The Republican triumph in the midterm elections has given the GOP control of the House of Representatives. While many people think some parts of President Obama’s health-care reform legislation may be changed, no one believes it will be scrapped completely in the next two years. So a new world of costs and care is here, and the million-dollar question is, can providers survive it?
Signed into law in March, the reform measure’s main goal is to cover the uninsured and expand access. But it is also going to change the way health care is delivered because it concentrates on cutting medical costs and improving quality and safety.
One safe prediction is that reform likely will cost much more than anticipated. The hospitals and health-care providers that adapt to managing cost and reimbursement will be the ones that survive and thrive.
The reforms will move hospitals toward a system under which they receive a set amount, i.e., a bundled payment, for treating a patient’s overall condition, from diagnostics to treatment to rehabilitation. Reimbursement will be based on the care a patient receives from 72 hours prior to admission to 30 days following discharge. In cases where patients must be rehospitalized, health-care providers will not receive full reimbursement.
Under a bundled payment system, industry players will be forced to reinvent themselves as “accountable care organizations” with a much more integrated, coordinated and collaborative approach to patient care. It’s important to realize that this is an entirely different model. The process will have to be streamlined. It will no longer be sufficient merely to get the patient in and out of the hospital.

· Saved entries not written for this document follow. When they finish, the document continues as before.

(** The attempts at an address. *)
Lemma retry_spec base i blocking reuse fuel : forall n lost reuses s, timeout_ok n.(n_timeout) -> owns base lost i (fd_of n) s -> loose reuse lost (fd_of n) reuses ->
  (REDIS_CONNECT_RETRIES <= fuel + reuses)%nat ->
  runs (retry_loop fuel n blocking reuse reuses) s (fun '(x, reuses', n') s' => x <> next_retry /\ attempted blocking reuse n base i reuses x reuses' n' s').
Proof using.
  induction fuel as [|fuel IH]; intros n lost reuses s Ht Ho Hl Hfuel; [destruct Hl; lia|]. cbn [retry_loop].
  eapply runs_bind; [by eapply try_spec|]. intros [[x reuses'] n'] s' Ha. destruct x; try by apply runs_ret.
  destruct Ha as (lost' & H4 & H5 & E & Ho' & Hl' & Hr). specialize (Hr eq_refl).
  eapply runs_mono; [eapply (IH n' lost' reuses'); [by rewrite E|done|done|lia]|].
  intros [[x reuses2] n2] s2 [Hx Ha]. split; [done|]. rewrite E in Ha. destruct Ha as (lost2 & H6 & H7 & Ha). exists lost2. split_and!; [done..|].
  destruct x; [|done| |]; [|exact Ha..]. destruct Ha as (E2 & Ho2 & Hl2 & _). by split_and!.
Qed.

(** Connected, or failed. *)
Definition settled (blocking reuse : bool) (n : net_context) base i (p : Z * net_context) (s' : process) : Prop :=
  exists lost, (reuse = false -> lost = ∅) /\ (stdpp.base.size lost < REDIS_CONNECT_RETRIES)%nat /\
  ((p.1 = REDIS_OK /\ joined blocking n base lost i p.2 s') \/ (p.1 = REDIS_ERR /\ failed reuse n base lost i p.2 s')).

Lemma addresses_spec base i blocking reuse count : forall n lost reuses s, timeout_ok n.(n_timeout) -> owns base lost i (fd_of n) s -> loose reuse lost (fd_of n) reuses ->
  runs (address_loop count n blocking reuse reuses) s (settled blocking reuse n base i).
Proof using.
  induction count as [|count IH]; intros n lost reuses s Ht Ho Hl; cbn [address_loop].
  - eapply runs_bind; [exact (eq_refl : runs get_errno s (fun _ s2 => s2 = s))|]. intros e s2 ->.
    eapply runs_bind; [by eapply error_spec|]. intros n' s2 [He Hq]. apply runs_ret. destruct Hl as [Hl Hs]. exists lost. split_and!; [apply Hl| |].
    + eapply Nat.le_lt_trans; [|apply Hs]. etransitivity; [|apply Hs]. apply subseteq_size. set_solver.
    + right. split; [done|]. eapply failed_error; [done|apply Hq].
  - eapply runs_bind; [eapply retry_spec; [done..|lia]|]. intros [[x reuses'] n'] s' (Hx & lost' & H4 & H5 & Ha). destruct x; [| done | |].
    + destruct Ha as (E & Ho' & Hl' & _). eapply runs_mono; [eapply (IH n' lost' reuses'); [by rewrite E|done|done]|].
      intros p s2 Hp. by rewrite E in Hp.
    + apply runs_ret. exists lost'. split_and!; [done|done|by right].
    + apply runs_ret. exists lost'. split_and!; [done|done|by left].
Qed.

Lemma settled_freed blocking reuse n base i k n' s : settled blocking reuse n base (i + 1) (k, n') s ->
  runs freeaddrinfo s (fun _ s' => settled blocking reuse n base i (k, n') s').
Proof using.
  assert (forall lost j, owns base lost j (fd_of n') s -> owns base lost (j - 1) (fd_of n') (mk_process s.(p_calls) s.(p_errno) s.(p_open) s.(p_nonblock) s.(p_stray) (s.(p_infos) - 1))) as Hown.
  { intros lost j [O1 O2 O3 O4 O5 O6]. constructor; cbn [p_open p_stray p_infos]; try done. by rewrite O6. }
  intros (lost & H4 & H5 & Hs). exists lost. split; [done|]. split; [done|]. destruct Hs as [(Hk & Hn & Hfd & Ho & Hb)|(Hk & j & Ho & Hsame & Hr)]; [left|right].
  - split; [done|]. split_and!; [done|done| |done]. specialize (Hown _ _ Ho). by replace (i + 1 - 1) with i in Hown by lia.
  - split; [done|]. exists (j - 1). split_and!; [by apply Hown|done|]. intros Er. destruct (Hr Er). split; [done|lia].
Qed.

(** What connecting a context does. *)
Definition connects (blocking reuse : bool) (n : net_context) base i (p : Z * net_context) (s' : process) : Prop :=
  exists n1, n1.(n_c) = n.(n_c) /\ settled blocking reuse n1 base i p s'.

(** The argument's timeout. *)
Definition given_timeout (n : net_context) (t : arg (option timeval)) : option timeval := match t with own => n.(n_timeout) | given t => t end.

Lemma copy_timeout_spec n t : alloc_ok 16 = true -> copy_timeout n.(n_timeout) t = Ok (given_timeout n t).
Proof using. intros Hg. destruct t as [|[t|]]; cbn; [done| |done]. by destruct (n_timeout n); [|rewrite Hg]. Qed.

Lemma loose_fresh reuse fd : fd <= 0 -> loose reuse ∅ fd 0.
Proof using. intros Hfd. split; [done|]. rewrite mine_neg, union_empty_l_L, size_empty by done. unfold REDIS_CONNECT_RETRIES. lia. Qed.

Lemma tcp_spec n addr port t src base s : alloc_ok 16 = true -> timeout_ok (given_timeout n t) -> fd_of n <= 0 -> owns base ∅ s.(p_infos) (fd_of n) s ->
  runs (redisContextConnectBindTcp n addr port t src) s (connects (flag n REDIS_BLOCK) (flag n REDIS_REUSEADDR) n base s.(p_infos)).
Proof using.
  intros Hg Ht Hfd Ho. unfold redisContextConnectBindTcp, take_tcp. rewrite (copy_timeout_spec n t Hg). cbn [mbind res_bind].
  set (n0 := mk_net _ _ _ _ _ _ _). assert (n0.(n_c) = n.(n_c)) as E by done. assert (fd_of n0 = fd_of n) as Ef by done.
  eapply runs_bind; [by apply (runs_need _ n0 _ (fun a s' => a = n0 /\ s' = s))|]. intros a s' [-> ->].
  eapply runs_bind; [apply (getaddrinfo_spec base ∅ s.(p_infos) (fd_of n0) s.(p_nonblock)); by split|]. cbn beta.
  intros info s1 Hinfo. eapply runs_bind with (R := fun r s' => exists nb, match r with inl _ => quiet base ∅ s.(p_infos) (fd_of n0) nb s' | inr _ => quiet base ∅ (s.(p_infos) + 1) (fd_of n0) nb s' end).
  { destruct info as [rv|more]; [|apply runs_ret; by exists (p_nonblock s)]. eapply runs_mono; [by eapply getaddrinfo_spec|]. intros r s2 Hr. by exists (p_nonblock s). }
  intros [rv|more] s2 (nb & Hq).
  - net_step error_spec. intros n' s3 [He Hq3]. apply runs_ret. exists n0. split; [done|]. exists ∅. split_and!; [done|rewrite size_empty; unfold REDIS_CONNECT_RETRIES; lia|].
    right. split; [done|]. eapply failed_error; [done|apply Hq3].
  - eapply runs_bind; [eapply (addresses_spec base _ _ (flag n REDIS_REUSEADDR)); [exact Ht|apply Hq|by apply loose_fresh]|].
    intros [k n'] s3 Hs. eapply runs_bind; [by eapply settled_freed|]. intros [] s4 Hs4. apply runs_ret. by exists n0.
Qed.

Health-care institutions already face numerous challenges, such as aging technological infrastructure, personnel shortages, quality of care, customer satisfaction and serving the uninsured. These challenges are compounded by a very competitive health-care delivery system.
The legislation affects hospital revenue in some new ways. It’s true that as the number of uninsured decreases, hospitals and health systems will benefit from reduced charity-care write-offs and bad-debt expense.

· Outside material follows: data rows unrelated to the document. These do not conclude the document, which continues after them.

Definition in_pool h (c : nat) : Prop := exists x, h !! c = Some x /\ x.(is_pooled) = true.

Definition pooled h : gmap nat (connection H) := filter (fun e => e.2.(is_pooled) = true) h.

(** [n] is the number of connections of the pool at the beginning. *)
Record inv (n : nat) (l : lock_state) (pl : list nat) h (fr : nat) (ths : list pc) (th : list (bool * exn)) : Prop := {
  inv_lock : count critical ths = match l with locked => 1%nat | unlocked => 0%nat end;
  inv_nodup : NoDup (pl ++ concat (map held ths));
  inv_dom : forall c, c ∈ pl ++ concat (map held ths) <-> is_Some (h !! c);
  inv_known : forall c, c ∈ pl ++ concat (map known ths) -> in_pool h c;
  inv_count : (base.size (pooled h) + count replacing ths + count fst th = n)%nat;
  inv_fresh : forall c, is_Some (h !! c) -> (c < fr)%nat }.

#[export] Instance inv_proper n l pl h fr : Proper ((≡ₚ) ==> (=) ==> iff) (inv n l pl h fr).
Proof.
  assert (forall th ths ths', ths ≡ₚ ths' -> inv n l pl h fr ths th -> inv n l pl h fr ths' th) as Hi.
  { intros th ths ths' Hp [A B C D E F].
    assert (forall f : pc -> list nat, concat (map f ths) ≡ₚ concat (map f ths')) as Hc by (intros f; by rewrite Hp).
    rewrite (count_perm critical _ _ Hp) in A. rewrite (count_perm replacing _ _ Hp) in E. rewrite (Hc held) in B. setoid_rewrite (Hc held) in C. setoid_rewrite (Hc known) in D. by constructor. }
  intros ths ths' Hp th ? <-. split; apply Hi; [done | by symmetry].
Qed.

Definition good (n : nat) (s : pool_state H) : Prop := inv n s.(lock) s.(pool) s.(heap) s.(fresh) s.(threads) s.(thrown).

However, this will be offset by cuts in Medicaid and Medicare reimbursement. The latter will be trimmed by $155 billion over the next decade, with provisions potentially leading to additional Medicare cuts for less efficient hospitals in high-cost markets.

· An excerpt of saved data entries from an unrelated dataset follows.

Definition select_database (c : net_context) : prog net_context :=
  p* c := command_asserted c (str "SELECT 9") in
  p* (reply, c) := commanding c (str "DBSIZE") [] in
  p* _ := assert_that (not_null reply) in
  p* empty := p_need (has_type c reply REPLY_INTEGER &&& integer_is c reply 0) in
  if empty : bool then p* c := freeing_reply c reply in p_ret c
  else p* _ := print_line (str "Database #9 is not empty, test can not continue") in p_exit 1.

(** [redisFreeKeepFd] *)
Definition freeing_kept (c : net_context) : prog Z := p* _ := on_net (free_context (set_fd c (-1))) in p_ret (fd_of c).

Definition disconnect (c : net_context) (keep_fd : bool) : prog Z :=
  p* c := command_asserted c (str "SELECT 9") in
  p* c := command_asserted c (str "FLUSHDB") in
  if keep_fd then freeing_kept c else p* _ := freeing c in p_ret (-1).

(** [redisConnectFd] *)
Definition inheriting (fd : Z) : prog (option net_context) := p* o := on_socket fd (redisConnectFd fd) in p_ret (of_context <$> o).

Definition connect (cfg : config) : prog net_context :=
  p* o := (match cfg.(cfg_type) with
    | CONN_TCP => connecting (redisConnect cfg.(cfg_host) cfg.(cfg_port))
    | CONN_UNIX => connecting (redisConnectUnix cfg.(cfg_path))
    | CONN_FD =>
        p* dummy_ctx := connecting (redisConnectUnix cfg.(cfg_path)) in
        match dummy_ctx with
        | None => p_ret None
        | Some dummy_ctx =>
            p* fd := disconnect dummy_ctx true in
            p* _ := print_line (str "Connecting to inherited fd " ++ to_string fd) in inheriting fd
        end
    end) in
  match o with
  | None => p* _ := print_line (str "Connection error: can't allocate redis context") in p_exit 1
  | Some c =>
      if negb (c.(n_c).(c_err) =? 0) then
        p* _ := print_line (str "Connection error: " ++ c_str c.(n_c).(c_errstr)) in
        p* _ := freeing c in p_exit 1
      else select_database c
  end.

(** ** The tests *)

Definition test_append_formatted_commands (cfg : config) : prog unit :=
  p* c := connect cfg in
  p* (len, cmd) := p_need (redisFormatCommand (str "SET foo bar") []) in
  p* cmd := p_need (let* m := live cmd in mem_read m 0 len) in
  p* (k, n) := p_need (redisAppendFormattedCommand c.(n_c) cmd) in
  p* _ := test_cond (Ok (k =? REDIS_OK)) in
  p* (k, reply, c) := getting (with_c c n) in
  p* _ := assert_that (k =? REDIS_OK) in
  p* c := freeing_reply c reply in
  p* _ := disconnect c false in p_ret tt.

(** [redisFree(NULL)] and [freeReplyObject(NULL)] return. *)
Definition test_free_null : prog unit := test_conds [true; true].

Definition resolve_errors : list bytes :=
  [str "Name or service not known"; str "Can't resolve: idontexist.test"; str "nodename nor servname provided, or not known";
   str "No address associated with hostname"; str "Temporary failure in name resolution"; str "hostname nor servname provided, or not known";
   str "no address associated with name"].

(** The error of a context that was to be refused, which is then freed. *)
Definition refused_with (m : net (option net_context)) (P : Z -> bytes -> bool) : prog unit :=
  p* o := connecting m in
  p* c := p_need (live o) in
  p* _ := test_cond (Ok (P c.(n_c).(c_err) (c_str c.(n_c).(c_errstr)))) in freeing c.

Definition test_blocking_connection_errors : prog unit :=
  p* _ := refused_with (redisConnect (str "idontexist.test") 6379) (fun err errstr => (err =? REDIS_ERR_OTHER) && existsb (fun e => errstr =s e) resolve_errors) in
  p* _ := refused_with (redisConnect (str "localhost") 1) (fun err errstr => (err =? REDIS_ERR_IO) && (errstr =s str "Connection refused")) in
  refused_with (redisConnectUnix (str "/tmp/idontexist.sock")) (fun err _ => err =? REDIS_ERR_IO).

Definition hello0world : bytes := str "hello" ++ [Byte.x00] ++ str "world".

Definition test_blocking_connection (cfg : config) : prog unit :=
  p* c := connect cfg in
  p* (reply, c) := commanding c (str "PING") [] in
  p* _ := test_cond (has_type c reply REPLY_STATUS &&& letters_are c reply (str "pong")) in
  p* c := freeing_reply c reply in
  p* (reply, c) := commanding c (str "SET foo bar") [] in
  p* _ := test_cond (has_type c reply REPLY_STATUS &&& letters_are c reply (str "ok")) in
  p* c := freeing_reply c reply in
  p* c := command_freed c (str "SET %s %s") [va_str (str "foo"); va_str (str "hello world")] in
  p* (reply, c) := commanding c (str "GET foo") [] in
  p* _ := test_cond (has_type c reply REPLY_STRING &&& chars_are c reply (str "hello world")) in
  p* c := freeing_reply c reply in
  p* c := command_freed c (str "SET %b %b") [va_bin (str "foo") 3; va_bin hello0world 11] in
  p* (reply, c) := commanding c (str "GET foo") [] in
  p* _ := test_cond (has_type c reply REPLY_STRING &&& memory_is c reply hello0world) in
  p* _ := test_cond (let* r := member c reply in Ok (r.(r_len) =? 11)) in
  p* c := freeing_reply c reply in
  p* (reply, c) := commanding c (str "GET nokey") [] in
  p* _ := test_cond (has_type c reply REPLY_NIL) in
  p* c := freeing_reply c reply in
  p* (reply, c) := commanding c (str "INCR mycounter") [] in
  p* _ := test_cond (has_type c reply REPLY_INTEGER &&& integer_is c reply 1) in
  p* c := freeing_reply c reply in
  p* c := command_freed c (str "LPUSH mylist foo") [] in
  p* c := command_freed c (str "LPUSH mylist bar") [] in
  p* (reply, c) := commanding c (str "LRANGE mylist 0 -1") [] in
  p* _ := test_cond (has_type c reply REPLY_ARRAY &&& elements_are c reply 2 &&& element_is c reply 0 (str "bar") &&& element_is c reply 1 (str "foo")) in
  p* c := freeing_reply c reply in
  p* c := command_freed c (str "MULTI") [] in
  p* c := command_freed c (str "LRANGE mylist 0 -1") [] in
  p* c := command_freed c (str "PING") [] in
  p* (reply, c) := commanding c (str "EXEC") [] in
  p* _ := test_cond (has_type c reply REPLY_ARRAY &&& elements_are c reply 2 &&&
    (let* r := member c reply in let* e := element c r 0 in
     Ok (e.(r_type) =? REPLY_ARRAY) &&& Ok (e.(r_elements) =? 2) &&&
     (let* x := element c e 0 in mem_is x (str "bar")) &&& (let* x := element c e 1 in mem_is x (str "foo"))) &&&
    (let* r := member c reply in let* e := element c r 1 in
     Ok (e.(r_type) =? REPLY_STATUS) &&& (let* s := text_of e in Ok (map toupper s =s map toupper (str "pong"))))) in
  p* c := freeing_reply c reply in
  p* _ := disconnect c false in p_ret tt.

(** [strcmp(reply->str, "PONG") == 0] behind its type and [reply != NULL] *)
Definition answers_pong (c : net_context) (reply : option obj) : res bool :=
  Ok (not_null reply) &&& has_type c reply REPLY_STATUS &&& chars_are c reply (str "PONG").

Definition test_blocking_connection_timeouts (cfg : config) : prog unit :=
  p* c := connect cfg in
  p* c := command_freed c (str "SET foo fast") [] in
  p* (_, c) := on_net (redisSetTimeout c (mk_timeval 0 10000)) in
  p* (reply, c) := commanding c (str "GET foo") [] in
  p* _ := test_cond (Ok (not_null reply) &&& has_type c reply REPLY_STRING &&& memory_is c reply (str "fast")) in
  p* c := freeing_reply c reply in
  p* _ := disconnect c false in
  p* c := connect cfg in
  p* s := on_socket (fd_of c) (sys (fun w => sys_write w (str "DEBUG SLEEP 3" ++ crlf))) in
  p* (_, c) := on_net (redisSetTimeout c (mk_timeval 0 10000)) in
  p* (reply, c) := commanding c (str "GET foo") [] in
  p* _ := test_cond (Ok (match s with inl (S _) => true | _ => false end && negb (not_null reply) && (c.(n_c).(c_err) =? REDIS_ERR_IO) &&
    (c_str c.(n_c).(c_errstr) =s str "Resource temporarily unavailable"))) in
  p* c := freeing_reply c reply in
  p* (_, c) := reconnecting c in
  p* (reply, c) := commanding c (str "PING") [] in
  p* _ := test_cond (answers_pong c reply) in
  p* c := freeing_reply c reply in
  let cfg := mk_config cfg.(cfg_type) (str "foo") cfg.(cfg_port) cfg.(cfg_timeout) (str "foo") in
  p* (_, c) := reconnecting c in
  p* (reply, c) := commanding c (str "PING") [] in
  p* _ := test_cond (answers_pong c reply) in
  p* c := freeing_reply c reply in
  p* _ := disconnect c false in p_ret tt.

(** [strstr(s, field)], behind the field; what is after the number and its point. *)
Definition after_field (s field : bytes) : res bytes :=
  match find_from field s with Some i => Ok (drop (i + length field) s) | None => UB null_pointer end.
Definition redis_version (s : bytes) : res (Z * Z) :=
  let* p := after_field s (str "redis_version:") in
  let '(major, eptr) := strtol_end p in
  match eptr with
  | [] => UB index_out_of_bounds
  | _ :: p => Ok (wrap32 major, wrap32 (strtol_end p).1)
  end.

Definition test_blocking_io_errors (cfg : config) : prog unit :=
  p* c := connect cfg in
  p* (reply, c) := commanding c (str "INFO") [] in
  p* (major, minor) := p_need (let* r := member c reply in let* s := text_of r in redis_version s) in
  p* c := freeing_reply c reply in
  p* (reply, c) := commanding c (str "QUIT") [] in
  p* c := (if (2 <? major) || ((major =? 2) && (0 <? minor)) then
      p* ok := p_need (letters_are c reply (str "OK")) in
      p* (b, c) := (if ok : bool then p* (k, _, c) := getting c in p_ret (k =? REDIS_ERR, c) else p_ret (false, c)) in
      p* _ := test_conds [b] in freeing_reply c reply
    else p* _ := test_conds [negb (not_null reply)] in p_ret c) in
  p* _ := assert_that ((c.(n_c).(c_err) =? REDIS_ERR_EOF) && (c_str c.(n_c).(c_errstr) =s str "Server closed the connection")) in
  p* _ := freeing c in
  p* c := connect cfg in
  p* (k, c) := on_net (redisSetTimeout c (mk_timeval 0 1000)) in
  p* _ := assert_that (k =? REDIS_OK) in
  p* (k, _, c) := getting c in
  p* e := on_net get_errno in
  p* _ := test_conds [(k =? REDIS_ERR) && (c.(n_c).(c_err) =? REDIS_ERR_IO) && is_errno e EAGAIN] in
  freeing c.

Definition set_timeout (cfg : config) (tv : timeval) : config := mk_config cfg.(cfg_type) cfg.(cfg_host) cfg.(cfg_port) tv cfg.(cfg_path).

Definition test_invalid_timeout_errors (cfg : config) : prog unit :=
  let cfg := set_timeout cfg (mk_timeval 0 10000001) in
  p* _ := refused_with (redisConnectWithTimeout cfg.(cfg_host) cfg.(cfg_port) cfg.(cfg_timeout)) (fun err _ => err =? REDIS_ERR_IO) in
  let cfg := set_timeout cfg (mk_timeval (Z.quot (LONG_MAX - 999) 1000 + 1) 0) in
  refused_with (redisConnectWithTimeout cfg.(cfg_host) cfg.(cfg_port) cfg.(cfg_timeout)) (fun err _ => err =? REDIS_ERR_IO).

(** [num] replies of one kind, kept in [replies]. *)
Fixpoint collect (num : nat) (one : net_context -> prog (option obj * net_context)) (c : net_context) : prog (list (option obj) * net_context) :=
  match num with
  | O => p_ret ([], c)
  | S num => p* (reply, c) := one c in p* (replies, c) := collect num one c in p_ret (reply :: replies, c)
  end.
Fixpoint free_replies (replies : list (option obj)) (c : net_context) : prog net_context :=
  match replies with [] => p_ret c | reply :: replies => p* c := freeing_reply c reply in free_replies replies c end.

Hospitals also will face more difficult negotiations with commercial and managed-care insurers who themselves will face increased scrutiny.
Correcting the existing deficiencies within our health-care institutions and re-organizing under a new system will require a significant investment in the effort to cut costs and improve quality of care.
Hospitals with better ties to physicians and other care providers are likely to do better, but many stand-alone, not-for-profit community hospitals may struggle.
Naturally, the new model of care resulting from reform will favor hospital design and layouts that optimize flexibility and operational efficiency. In addition to stronger physician relationships, hospitals will need to either strengthen partnerships with preventative or wellness providers and continue partnerships through post-acute care services or develop their own services. Existing facilities will be restructured and new buildings designed based upon this new patient-centric system in which patients are followed closely across the entire continuum of care.
Likewise, providers will need to be more efficient in terms of staffing and throughput in their emergency departments, diagnostic imaging areas, and operating rooms. Plus, they will need to increase their volume of throughput by arranging these particular departments so they are more functional and efficient. With declining access to capital, the trend toward large replacement hospitals may be a thing of the past.
Most hospitals should be able to navigate relatively unscathed for the next three years as many key provisions do not start until 2014. Also, the changes brought by reforms may evolve. But with so much to be done, it would be wise for providers to start planning now.